What the exercise asks:
Find the line with "parses str beyond rest true r' out →" in the entries below, then reproduce it and every line after it down to and including the line with "rewrite standard_interval_number by", exactly.

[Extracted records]

Lemma parses_unit str beyond blanks v ds name part rest found r r' out :
  Forall (λ c, is_blank c = true) blanks → decimal (Z.abs v) ds → Z.abs v <= 2 ^ 63 - 1 →
  Forall (λ c, is_letter c = true) name → match name with [] => False | c :: _ => is_blank c = false end →
  match rest with [] => True | c :: _ => is_letter c = false end →
  GetDatePartSpecifier name = Ok part → add_specifier part r v = Ok (Some r') →
  parses str beyond rest true r' out →
  parses str beyond (blanks ++ signed (v <? 0) ds ++ 32 :: name ++ rest) found r out.
Proof.
  intros Hb Hd Hv Hname Hhead Hrest Hpart Hadd Hparse fuel Hfuel. destruct fuel as [|fuel]; [lia|].
  rewrite standard_interval_number by done. unfold interval_parse_number.
  pose proof (dec_digits _ _ Hd) as Hds. rewrite span_app by (done || by apply digits_kind). cbn [Z.eqb Pos.eqb].
  rewrite bool_decide_false by (by apply (decimal_nonempty _ _ Hd)). rewrite (cast_digits (Z.abs v)) by done. cbn [mbind res_bind].
  change (32 :: name ++ rest) with ([32] ++ name ++ rest). rewrite span_app; [|by repeat constructor|by destruct name].
  rewrite span_app by done. rewrite Hpart. cbn [mbind res_bind].
  assert ((if v <? 0 then s64 (- Z.abs v) else Z.abs v) = v) as ->.
  { destruct (Z.ltb_spec v 0); [rewrite wrapS_small by (unfold inS; lia)|]; lia. }
  rewrite Hadd. cbn [mbind res_bind]. apply Hparse. rewrite !length_app in Hfuel. cbn [length] in Hfuel. rewrite length_app in Hfuel.
  destruct (decimal_head _ _ Hd) as (? & ? & -> & _). destruct (v <? 0); cbn [signed length] in Hfuel; lia.
Qed.

(** A text is empty or starts with a blank. *)
Definition separated (text : list Z) : Prop := match text with [] => True | c :: _ => c = 32 end.

Lemma unit_suffix_separated v name text : text ≠ [] → separated (unit_suffix v name text).
Proof. intros Ht. unfold unit_suffix. destruct (v =? 0); [done|]. by rewrite bool_decide_false. Qed.

Lemma separated_app s1 s2 : separated s1 → separated s2 → separated (s1 ++ s2).
Proof. by destruct s1. Qed.

Lemma parses_unit_suffix str beyond v name part text rest found r r' out :
  inS 64 v → Z.abs v <= 2 ^ 63 - 1 →
  (∀ plural, plural = [] ∨ plural = [115] → GetDatePartSpecifier (codes name ++ plural) = Ok part) →
  Forall (λ c, is_letter c = true) (codes name) → match codes name with [] => False | c :: _ => is_blank c = false end →
  (v ≠ 0 → separated rest) → (if v =? 0 then r' = r else add_specifier part r v = Ok (Some r')) →
  parses str beyond rest (found || negb (v =? 0)) r' out →
  parses str beyond (unit_suffix v (String (Ascii.ascii_of_N 32) name) text ++ rest) found r out.
Proof.
  intros Hv Hv' Hpart Hname Hhead Hsep Hadd Hparse. unfold unit_suffix. destruct (Z.eqb_spec v 0) as [->|Hne].
  - subst r'. cbn [negb] in Hparse. rewrite orb_false_r in Hparse. done.
  - destruct (number_text_spec v Hv) as [_ (ds & -> & Hds)]. cbn [codes negb] in *. rewrite orb_true_r in Hparse.
    change (code (Ascii.ascii_of_N 32)) with 32. rewrite <-!app_assoc. cbn [app]. rewrite (app_assoc (codes name)).
    apply (parses_unit _ _ _ v ds _ part _ _ _ r'); try done.
    + case_bool_decide; by repeat constructor.
    + apply Forall_app. split; [done|]. destruct (v =? 1); by repeat constructor.
    + destruct (codes name); [done|]. done.
    + specialize (Hsep Hne). destruct rest as [|c rest]; [done|]. by rewrite Hsep.
    + apply Hpart. destruct (v =? 1); auto.
Qed.

Lemma IntervalTryAddition_ok T target input multiplier :
  T = int32_t ∨ T = int64_t → in_limits T target → in_limits T (input * multiplier) → in_limits T (target + input * multiplier) →
  inS 64 input → inS 64 multiplier →
  IntervalTryAddition T target input multiplier = Ok (target + input * multiplier).
Proof.
  intros HT Ht Hm Hs Hi Hmul. assert (integer_type T) as HT' by (destruct HT as [->| ->]; int_type_in).
  assert (in_limits int64_t (input * multiplier)) as H64 by (destruct HT as [->| ->]; limits; lia).
  unfold IntervalTryAddition. rewrite TryMultiply_exact; [|int_type_in|by left|by limits|by limits]. unfold exact. rewrite decide_True by done.
  rewrite (proj2 (casts_exact int64_t T _ ltac:(int_type_in) HT' H64)), decide_True by done. cbn [mbind res_bind].
  rewrite TryAdd_exact by (done || by apply in_limits_type). unfold exact. by rewrite decide_True by done.
Qed.

(** A printed time of day is hours, a colon and more, and reads back, also in
    front of what does not continue it. *)
Lemma interval_time_text u :
  time_ok u →
  ∃ h text, format_interval_time u = Ok (FormatTwoDigits h ++ 58 :: text) ∧ 0 <= h < 24 ∧
    ∀ rest, ends_time rest → Time_FromCString ((FormatTwoDigits h ++ 58 :: text) ++ rest) false = Ok u.
Proof.
  unfold time_ok, MICROS_PER_DAY. intros Hu. set (h := u / 3600000000). set (m := u / 60000000 mod 60). set (s := u / 1000000 mod 60).
  assert (0 <= h < 24 ∧ 0 <= m < 60 ∧ 0 <= s < 60 ∧ 0 <= u mod 1000000 < 1000000) as (Hh & Hm & Hs & Hm6) by (unfold h, m, s; lia).
  destruct (TimeToStringCast_spec h m s (u mod 1000000) Hh Hm Hs Hm6) as (tail & Ht & Htail).
  exists h, (FormatTwoDigits m ++ 58 :: FormatTwoDigits s ++ tail). split; [|split; [done|]].
  - rewrite time_parts by lia. cbv zeta. fold h m s. destruct (number_text_spec h) as [-> (ds & Hn & Hds)]; [unfold inS; lia|].
    cbn [mbind res_bind]. replace ((if h <? 10 then [48] else []) ++ number_text h ++ 58 :: FormatTwoDigits m ++ 58 :: FormatTwoDigits s)
      with (FormatTwoDigits h ++ 58 :: FormatTwoDigits m ++ 58 :: FormatTwoDigits s).
    + unfold TimeToStringCast in Ht. cbv zeta in Ht. destruct (u mod 1000000 =? 0).
      { rewrite in_buffer_ok in Ht by (by rewrite !FormatTwoDigits_spec by lia). exact Ht. }
      destruct (FormatMicros_spec (u mod 1000000) Hm6) as (mb & tz & Hfm & Htz & Hl6 & _ & Hlt & _). rewrite Hfm in *. cbn [mbind res_bind] in *.
      replace (8 <? 15 - tz)%nat with true in Ht by (symmetry; apply Nat.ltb_lt; lia).
      replace (15 - tz - 9)%nat with (6 - tz)%nat in Ht by lia. rewrite in_buffer_ok in Ht; [exact Ht|].
      rewrite !FormatTwoDigits_spec by lia. cbn [app length]. rewrite Hlt. lia.
    + rewrite app_assoc. f_equal. rewrite Hn, FormatTwoDigits_spec by lia.
      replace (h <? 0) with false by (symmetry; apply Z.ltb_ge; lia). cbn [signed]. rewrite Z.abs_eq in Hds by lia.
      destruct (Z.ltb_spec h 10) as [Hl|Hl].
      * rewrite (decimal_unique h ds [48 + h] Hds (decimal_digit h ltac:(lia))). cbn [app]. repeat f_equal; lia.
      * cbn [app]. symmetry. apply (decimal_unique h ds _ Hds). split; [repeat constructor; unfold is_digit; lia|cbn; lia|].
        right. change (Z.of_nat (length _)) with 2. change (10 ^ (2 - 1)) with 10. change (10 ^ 2) with 100. lia.
  - intros rest Hrest. destruct (Htail rest Hrest) as (rest' & Hr & _). unfold Time_FromCString.
    rewrite <-!app_assoc. cbn [app]. rewrite <-!app_assoc. cbn [app]. rewrite <-!app_assoc.
    rewrite (TryConvertTime_text h m s tail (u mod 1000000) rest rest' false Hh Hm Hs Hr) by done.
    rewrite FromTime_eq by done. f_equal. unfold h, m, s. lia.
Qed.

Lemma parses_time str beyond blanks u text found r :
  time_ok u → format_interval_time u = Ok text → Forall (λ c, is_blank c = true) blanks →
  ends_time (take (length str - length text) beyond) → inS 64 (micros r + u) →
  parses str beyond (blanks ++ text) found r (Ok (Some (mkInterval (months r) (days r) (micros r + u)))).
Proof.
  intros Hu Ht Hb Hends Hin fuel Hfuel. destruct fuel as [|fuel]; [lia|].
  destruct (interval_time_text u Hu) as (h & text' & Ht' & Hh & Hread). rewrite Ht in Ht'. injection Ht' as ->.
  specialize (Hread _ Hends). rewrite (FormatTwoDigits_spec h) in * by lia. cbn [app standard_interval] in *.
  rewrite span_app; [|done|apply is_digit_kinds; unfold is_digit; lia].
  rewrite CharacterIsDigit_true by (unfold is_digit; lia). unfold interval_parse_number, interval_parse_time.
  change (48 + h / 10 :: 48 + h mod 10 :: 58 :: text') with ([48 + h / 10; 48 + h mod 10] ++ 58 :: text') at 1.
  rewrite span_app; [|apply digits_kind; repeat constructor; unfold is_digit; lia|done]. rewrite Z.eqb_refl.
  cbn [app]. rewrite Hread. cbn [mbind res_bind end_of_string]. by rewrite wrapS_small by (done || lia).
Qed.

Lemma specifier_year plural : plural = [] ∨ plural = [115] → GetDatePartSpecifier (codes "year" ++ plural) = Ok YEAR.
Proof. intros [->| ->]; reflexivity. Qed.

Lemma specifier_month plural : plural = [] ∨ plural = [115] → GetDatePartSpecifier (codes "month" ++ plural) = Ok MONTH.
Proof. intros [->| ->]; reflexivity. Qed.

Lemma specifier_day plural : plural = [] ∨ plural = [115] → GetDatePartSpecifier (codes "day" ++ plural) = Ok DAY.
Proof. intros [->| ->]; reflexivity. Qed.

Answer section:
  parses str beyond rest true r' out →
  parses str beyond (blanks ++ signed (v <? 0) ds ++ 32 :: name ++ rest) found r out.
Proof.
  intros Hb Hd Hv Hname Hhead Hrest Hpart Hadd Hparse fuel Hfuel. destruct fuel as [|fuel]; [lia|].
  rewrite standard_interval_number by done. unfold interval_parse_number.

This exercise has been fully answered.